The extraction and transformation processes described here will undoubtedly evolve as CPCSSN continues to recruit primary care providers and expand its data holdings. Future plans include improvements to the risk factor classifier algorithms (e.g. more accurately assigning patients to the correct smoking status), additional coding for diagnoses entered as free text, and exploration of extraction methods for new EMR systems. Machine learning-based improvements to lab, medication and referral coding are also underway.

Linkage of the CPCSSN EMR data to administrative data sources (e.g. hospitalizations, emergency department visits, pharmacy dispensed medications) is a major step towards a more complete understanding of a patient’s journey through the health care system. Although the CPCSSN data are de-identified, a mapping file generated from each clinic EMR system (containing EMR ID, patient Personal Health Number (PHN), date of birth and sex) can facilitate linkage based on PHN with administrative data held in the provincial health authority’s data warehouse. A second mapping file from CPCSSN (which includes patient EMR ID and CPCSSN patient ID) can be used to map the de-identified CPCSSN data to the administrative data using EMR ID. Each regional PBRN may have a different process for data linkage (if at all), largely due to differences in the privacy laws and health information acts within each province/territory. For those PBRNs that conduct data linkage, the CPCSSN EMR data are linked and held within each province/territory and are not part of the national CPCSSN database.

Limitations

This paper describes CPCSSN data from two regional PBRNs in Alberta that collect de-identified EMR data from a sample of primary care providers, which may not reflect the characteristics or practice of all providers in Alberta or of the 37,000+ family physicians [27] in other provinces/territories. Although citizens who are registered with the health care system in each province/territory are assigned a unique health identifier (termed Personal Health Number (PHN) in Alberta), identifiable information (including PHN) are not collected as part of the CPCSSN database. This means that CPCSSN currently has no way to identify patients who receive care at multiple clinics and thus, may be assigned multiple CPCSSN IDs. While progress on rostering patients within Alberta to a specific primary care provider may help to solve this problem, the extent of the issue in the CPCSSN data for Alberta is not known.

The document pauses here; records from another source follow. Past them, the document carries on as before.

(** The current batch is closed: its history is recorded and a new batch opened. *)
Lemma books_close st cb s h next :
  Books st cb s → u64_add (batch_id cb) 1 = Some next →
  h_batch_id h = batch_id cb → h_amount h = requested_with_fee cb → h_released h = false →
  Books (store_unbond_history st (batch_id cb) h) (mkCurrentBatch next 0) s.
Proof.
  intros HB Hnext Hid Ham Hrel. platform_facts.
  assert (∀ b, batch_id cb < b → requested_in b st = 0) as Hzero.
  { intros b Hb. apply map_sum_zero. intros [u b'] v Hv. unfold request_in; simpl.
    case_decide; [|done]. subst b'. pose proof (books_known _ _ _ HB _ _ _ Hv). lia. }
  destruct HB as [H1 H2 H3 H4 H5 H6 H7 H8]. split; simpl.
  - change (requested_in (batch_id cb + 1) st = 0). apply Hzero. lia.
  - intros b h' [[<- <-]|[_ Hb]]%lookup_insert_Some Hr; [|by apply H2].
    change (requested_in (batch_id cb) st = h_amount h). congruence.
  - intros b h' [[<- <-]|[_ Hb]]%lookup_insert_Some; [|by apply H3].
    change (requested_in (batch_id cb) st ≤ h_amount h). rewrite H1, Ham. done.
  - intros b. rewrite is_Some_insert, H4. assert (1 ≤ batch_id cb) by lia. lia.
  - intros b h' [[<- <-]|[_ Hb]]%lookup_insert_Some; [done|by apply H5].
  - intros b h' [[<- <-]|[_ Hb]]%lookup_insert_Some; [|by apply H6]. rewrite Hrel. split; [done|lia].
  - lia.
  - intros u b v Hv. pose proof (H8 _ _ _ Hv). lia.
Qed.

(** One batch is released. *)
Lemma books_release st cb s h rate :
  Books st cb s → UNBOND_HISTORY st !! (last_processed_batch s + 1) = Some h →
  Books (store_unbond_history st (last_processed_batch s + 1) (released h rate)) cb
    (with_processed (last_processed_batch s + 1) s).
Proof.
  intros [H1 H2 H3 H4 H5 H6 H7 H8] Hh.
  assert (last_processed_batch s + 1 < batch_id cb) as Hlt by (apply H4; eauto).
  split; simpl; try done.
  - intros b h' [[<- <-]|[_ Hb]]%lookup_insert_Some Hr; [done|by apply H2].
  - intros b h' [[<- <-]|[_ Hb]]%lookup_insert_Some; [by apply (H3 _ h)|by apply H3].
  - intros b. rewrite is_Some_insert, H4. lia.
  - intros b h' [[<- <-]|[_ Hb]]%lookup_insert_Some; [by apply (H5 _ h)|by apply H5].
  - intros b h' [[<- <-]|[Hne Hb]]%lookup_insert_Some; simpl; [split; [lia|done]|].
    rewrite (H6 _ _ Hb). lia.
Qed.

Lemma release_batches_books fuel st s cb t total slashed st' s' :
  Books st cb s → release_batches fuel st s t (last_processed_batch s + 1) total slashed = Ok (st', s') →
  Books st' cb s'.
Proof.
  revert st s. induction fuel as [|fuel IH]; intros st s HB; simpl.
  - destruct (batch_due _ _ _); [done|]. by intros [= <- <-].
  - destruct (batch_due _ _ _) as [h|] eqn:Hd; [|by intros [= <- <-]].
    intros H. inv_ok H. platform_facts. apply batch_due_Some in Hd as (Hh & _ & _).
    eapply IH; [|exact H]. by apply books_release.
Qed.

Lemma process_withdraw_rate_inv st t balance st' :
  Inv st → process_withdraw_rate st t balance = Ok st' → Inv st'.
Proof.
  intros (cb & s & Hcb & HS & HB) H. unfold process_withdraw_rate in H. inv_ok H. subst.
  apply load_Ok in Ha. rewrite HS in Ha. injection Ha as <-. platform_facts.
  match goal with Hr : _ = Ok (?x, ?y) |- _ => rename Hr into Hrel, x into st1, y into s1 end.
  assert (Books st1 cb s1 ∧ CURRENT_BATCH st1 = Some cb) as (HB1 & Hcb1).
  { destruct (1 <=? _).
    - inv_ok Hrel. pose proof Hrel as Hspec.
      apply release_batches_spec in Hspec as (rs & _ & -> & _).
      split; [|done]. eapply release_batches_books in Hrel; [exact Hrel|].
      eapply books_frame; [..|exact HB]; done.
    - injection Hrel as <- <-. split; [|done]. eapply books_frame; [..|exact HB]; done. }
  exists cb, (with_unbonded 0 s1). split_and!; [done|done|]. eapply books_frame; [..|exact HB1]; done.
Qed.

(** ** Removing the requests that were paid *)
Lemma lookup_remove_requests st l sender k :
  UNBOND_WAITLIST (remove_unbond_wait_list st l sender) !! k =
  if decide (k.1 = sender ∧ k.2 ∈ l) then None else UNBOND_WAITLIST st !! k.
Proof.
  unfold remove_unbond_wait_list. simpl. generalize (UNBOND_WAITLIST st). destruct k as [u b]. simpl.
  induction l as [|x l IH]; intros m; simpl.
  - rewrite decide_False; [done|set_solver].
  - rewrite IH. destruct (decide ((u, b) = (sender, x))) as [[= -> ->]|Hne].
    + rewrite lookup_delete_eq. rewrite (decide_True (P:=_ ∧ x ∈ x :: l)) by set_solver. by case_decide.
    + rewrite lookup_delete_ne by congruence. repeat case_decide; set_solver.
Qed.

Lemma requested_in_delete st k b :
  requested_in b (set_waitlist (delete k (UNBOND_WAITLIST st)) st) +
    (if decide (k.2 = b) then default 0 (UNBOND_WAITLIST st !! k) else 0) = requested_in b st.
Proof.
  unfold requested_in. simpl. rewrite <-(map_sum_delete_contrib (request_in b) (UNBOND_WAITLIST st) k).
  f_equal. unfold contrib, request_in. destruct (UNBOND_WAITLIST st !! k); simpl; [done|by case_decide].
Qed.

Lemma books_remove st cb s sender l :
  Books st cb s → (∀ b, b ∈ l → batch_released st b = true) →
  Books (remove_unbond_wait_list st l sender) cb s.
Proof.
  intros HB Hl.
  assert (∀ m, Books (set_waitlist m st) cb s →
    Books (set_waitlist (foldl (λ m b, delete (sender, b) m) m l) st) cb s) as Hfold.
  2: { apply Hfold. destruct st. exact HB. }
  induction l as [|b l IH]; intros m Hm; simpl; [done|].
  apply IH; [intros b' Hb'; apply Hl; set_solver|].
  assert (batch_released st b = true) as Hrel by (apply Hl; set_solver).
  pose proof (requested_in_delete (set_waitlist m st) (sender, b)) as Hreq. simpl in Hreq.
  unfold batch_released in Hrel. destruct (UNBOND_HISTORY st !! b) as [hb|] eqn:Hb; [|done].
  destruct Hm as [H1 H2 H3 H4 H5 H6 H7 H8]. simpl in *.
  assert (b ≠ batch_id cb) as Hcur.
  { intros ->. assert (1 ≤ batch_id cb < batch_id cb); [apply H4; eauto|lia]. }
  split; simpl; try done.
  - specialize (Hreq (batch_id cb)). rewrite decide_False, N.add_0_r in Hreq by done.
    etrans; [exact Hreq|done].
  - intros b' h Hb' Hr. specialize (Hreq b').
    assert (b ≠ b') as Hne by (intros ->; rewrite Hb in Hb'; congruence).
    rewrite decide_False, N.add_0_r in Hreq by done. etrans; [exact Hreq|by apply H2].
  - intros b' h Hb'. specialize (Hreq b'). specialize (H3 _ _ Hb').
    change (requested_in b' (set_waitlist (delete (sender, b) m) (set_waitlist m st)) ≤ h_amount h).
    lia.
  - intros u b' v [_ Hv]%lookup_delete_Some. by eapply H8.
Qed.

Lemma batches_released_spec st sender limit l :
  get_unbond_batches st sender limit = Ok l → ∀ b, b ∈ l → batch_released st b = true.
Proof.
  intros [= <-] b Hb. apply list_elem_of_In, filter_In in Hb as [_ Hb]. done.
Qed.

(** ** Every message keeps the books *)
Lemma load_initialized_Ok st c : load_initialized st = Ok c ↔ CONFIG st = Some c ∧ initialized c = true.
Proof.
  unfold load_initialized, assert_initialized. rewrite qbind_Ok. split.
  - intros (a & Ha%load_Ok & H). destruct (initialized a) eqn:E; [|done]. by injection H as <-.
  - intros [Hc Hi]. exists c. split; [by apply load_Ok|by rewrite Hi].
Qed.

Lemma slashing_inv st q env s params st' s' :
  STATE st = Some s → slashing st q env s params = Ok (st', s') →
  last_processed_batch s' = last_processed_batch s ∧ CURRENT_BATCH st' = CURRENT_BATCH st ∧
  (∀ cb s0, last_processed_batch s0 = last_processed_batch s → Books st cb s → Books st' cb s0) ∧
  (∃ s1, STATE st' = Some s1 ∧ last_processed_batch s1 = last_processed_batch s).
Proof.
  intros HS (_ & (r & Hs') & _ & _ & Hcb & Hw & Hh & _ & HSt)%slashing_bond.
  assert (last_processed_batch s' = last_processed_batch s) as Hl by (by rewrite Hs').
  split_and!; [done|done|by intros; eapply books_frame|].
  destruct HSt as [->| ->]; eauto.
Qed.

Lemma update_rate_processed s i r s' :
  update_exchange_rate s i r = Some s' → last_processed_batch s' = last_processed_batch s.
Proof. by intros ->%update_exchange_rate_spec. Qed.

Lemma do_execute_bond_inv st q env info v st' m msgs p :
  Inv st → do_execute_bond st q env info v = Ok (st', m, msgs, p) → Inv st'.
Proof.
  intros (cb & s & Hcb & HS & HB) H. unfold do_execute_bond in H. inv_ok H. subst.
  repeat match goal with Hl : load_state _ = Ok _ |- _ => apply load_Ok in Hl end. simplify_eq.
  match goal with Hs : slashing _ _ _ _ _ = Ok _ |- _ =>
    destruct (slashing_inv _ _ _ _ _ _ _ HS Hs) as (Hl & Hcb' & Hbooks & _) end.
  match goal with Hu : update_exchange_rate _ _ _ = Some _ |- _ =>
    apply update_rate_processed in Hu end.
  eexists cb, _. split_and!; [by rewrite <-Hcb; exact Hcb'|done|].
  eapply books_frame; [..|by apply Hbooks]; done.
Qed.
Lemma execute_params fb st q env info msg st' resp :
  execute fb st q env info msg = Ok (st', resp) → threshold_valid st → threshold_valid st'.
Proof.
  assert (∀ st1, PARAMETERS st1 = PARAMETERS st → threshold_valid st → threshold_valid st1) as Heq
    by (by intros st1 E Hv p; rewrite E; apply Hv).
  intros H. destruct msg; simpl in H;
    [..|apply Heq; unfold split, merge, deposit_airdrop_rewards, claim_airdrop in H; by inv_ok H; subst].
  - apply Heq. unfold execute_update_config in H. inv_ok H. by subst.
  - apply Heq. unfold execute_register_validator in H. inv_ok H. by subst.
  - apply Heq. unfold execute_deregister_validator in H. inv_ok H. by subst.
  - unfold execute_update_params in H. inv_ok H. subst. apply validate_rate_Ok in Ha2 as [-> ?].
    intros _ p [= <-]. done.
  - apply Heq. unfold execute_redelegate in H. inv_ok H. by subst.
  - apply Heq. unfold execute_bond in H. inv_ok H. subst. by eapply do_execute_bond_params.
  - apply Heq. unfold execute_bond_split in H. inv_ok H. subst. by eapply do_execute_bond_params.
  - apply Heq. unfold execute_update_global in H. inv_ok H. by subst.
  - apply Heq. by eapply withdraw_params.
  - apply Heq. unfold execute_slashing in H. inv_ok H. subst. by eapply slashing_params.
  - apply Heq. unfold receive_cw20 in H. inv_ok H. by eapply execute_unbond_params.
  - apply Heq. unfold Vault.split in H. inv_ok H. by subst.
  - apply Heq. unfold merge in H. inv_ok H. by subst.
  - apply Heq. unfold deposit_airdrop_rewards in H. inv_ok H. by subst.
Qed.

Lemma run_threshold fb st l slashed :
  run fb self denom cluna pluna yluna st l slashed → threshold_valid st.
Proof.
  induction 1 as [q env info msg st0 r0 st1 r1 m2 st2 r2 m3 st3 r3 m4 st4 r4 c l _ _ H0 H1 H2 H3 H4| | |];
    [|by eapply execute_params|done..].
  apply VaultSpec.VaultSpec.reply_frame in H2 as [c2 ->], H3 as [c3 ->], H4 as [c4 ->].
  apply execute_params in H1; [exact H1|]. unfold instantiate in H0. inv_ok H0. subst.
  apply validate_rate_Ok in Ha3 as [-> ?]. by intros p [= <-].
Qed.

(** Unbonding while the recorded stake is exact and covers the supply. *)
Lemma unbond_at_par st q env amount sender st' resp p batch s supply :
  PARAMETERS st = Some p → CURRENT_BATCH st = Some batch → STATE st = Some s →
  p_er_threshold p ≤ DECIMAL_UNIT → DECIMAL_UNIT ≤ exchange_rate s →
  (∀ st1 s1, slashing st q env s p = Ok (st1, s1) → st1 = st ∧ s1 = s) →
  query_total_issued st q = Ok supply → supply + requested_with_fee batch ≤ total_bond_amount s →
  execute_unbond st q env amount sender = Ok (st', resp) →
  UNBOND_WAITLIST st' !! (sender, batch_id batch) =
    Some (default 0 (UNBOND_WAITLIST st !! (sender, batch_id batch)) + amount) ∧
  (UNBOND_HISTORY st' = UNBOND_HISTORY st ∨
   ∃ h, UNBOND_HISTORY st' = <[batch_id batch := h]> (UNBOND_HISTORY st) ∧
     h_amount h = requested_with_fee batch + amount ∧ DECIMAL_UNIT ≤ h_withdraw_rate h).
Proof.
  intros Hp Hb HS Hthr Hrate Hnoop Hissued Hsup H.
  unfold execute_unbond in H. inv_ok H. load_facts. simplify_eq.
  match goal with Hs : slashing _ _ _ _ _ = Ok _ |- _ => destruct (Hnoop _ _ Hs) as [-> ->] end.
  match goal with Hu : unwrap_or _ 0 = Some _ |- _ => rewrite Hissued in Hu; injection Hu as <- end.
  match goal with Hf : unbond_amount_with_fee _ _ _ _ _ = Ok ?x |- _ =>
    apply unbond_amount_with_fee_spec in Hf as (_ & Hfull & _); assert (x = amount) as -> by (apply Hfull; lia) end.
  match goal with Hw : store_unbond_wait_list _ _ _ _ = Ok _ |- _ =>
    unfold store_unbond_wait_list in Hw; inv_ok Hw; subst end.
  match goal with Hv : addr_validate _ = Ok _ |- _ => apply addr_validate_law in Hv; subst end.
  platform_facts.
  match goal with Hu : update_exchange_rate _ _ _ = Some _ |- _ => apply rate_backed in Hu as (Hs' & _ & Hone) end.
  rewrite Hs' in Hone. specialize (Hone ltac:(simpl; lia)).
  match goal with Hbr : (if _ then _ else _) = Ok _ |- _ => inv_ok Hbr; subst; simplify_eq end; simpl.
  - split; [by rewrite lookup_insert_eq|]. right. eexists. split; [done|]. by split.
  - split; [by rewrite lookup_insert_eq|]. by left.
Qed.
End calls.
(* ===== verification/Gov.v ===== *)
(** * The governance contract (contracts/prism-gov)

    State ([src/state.rs]), polls ([src/polls.rs]), voting deposits
    ([src/voting.rs]), the xPRISM exchange ([src/xprism.rs]), entry points and
    queries ([src/contract.rs]).  A [CanonicalAddr] is the string of its bytes;
    its relation to a human address is the platform's. *)
From S2P Require Import Prelude Cosmwasm Protocol Wire.
Import GovMsg.

Module Gov.

Abbreviation CanonicalAddr := string (only parsing).

(** ** State (src/state.rs) *)
Definition MAX_LIMIT : N := 30.
Definition DEFAULT_LIMIT : N := 10.

Record Config : Type := mkConfig {
  owner : CanonicalAddr;
  prism_token : CanonicalAddr;
  xprism_token : option CanonicalAddr;
  quorum : Decimal;
  threshold : Decimal;
  voting_period : N;
  effective_delay : N;
  proposal_deposit : Uint128;
  snapshot_period : N;
  redemption_time : N;
  poll_gas_limit : N }.

Record VotingTokenManager : Type := mkVotingTokenManager {
  deposit : Uint128;
  (** the poll and what was voted with *)
  locked_balance : list (N * VoterInfo) }.

Definition VotingTokenManager_default : VotingTokenManager := mkVotingTokenManager 0 [].

Record ExecuteData : Type := mkExecuteData { ed_contract : CanonicalAddr; ed_msg : Binary }.

Record Poll : Type := mkPoll {
  id : N;
  creator : CanonicalAddr;
  status : PollStatus;
  yes_votes : Uint128;
  no_votes : Uint128;
  abstain_votes : Uint128;
  end_time : N;
  title : string;
  description : string;
  link : option string;
  execute_data : option ExecuteData;
  deposit_amount : Uint128;
  supply_snapshot : option Uint128;
  required_quorum : Decimal;
  required_threshold : Decimal }.

Record Storage : Type := mkStorage {
  CONFIG : option Config;
  TMP_POLL_ID : option N;
  LAST_POLL_ID : option N;
  POLL_INDEXER : gmap (PollStatus * N) bool;
  POLL_VOTER : gmap (N * CanonicalAddr) VoterInfo;
  POLL : gmap N Poll;
  BANK : gmap CanonicalAddr VotingTokenManager;
  (** (address, return date) -> (xPRISM amount, PRISM amount) *)
  WITHDRAW_ORDERS : gmap (Addr * N) (Uint128 * Uint128);
  TOTAL_PENDING_WITHDRAW : option (Uint128 * Uint128) }.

Primary care EMR data in Canada are still a relatively new source of health information and there are few existing standards for EMR data entry, extraction, and processing. Thus, some of the processing steps were developed in response to a need at a particular time, rather than based on an established reference standard. Any process that is manually-driven may be prone to error and lessens the ability to replicate work. In addition, this paper is limited to the description of extraction and processes in Alberta, which may vary from the other CPCSSN-contributing PBRNs across Canada. Given the distributed nature of the national CPCSSN project and the scarcity of process documentation available to data users, it is hoped that this work serves as a template for PBRNs to record their data capture and transformation processes. Lastly, both recruitment of CPCSSN primary care providers in Alberta and updates to the technical cleaning and coding work is ongoing, meaning that the information provided here may change over time as providers enter or exit the sample and data processing improvements are implemented.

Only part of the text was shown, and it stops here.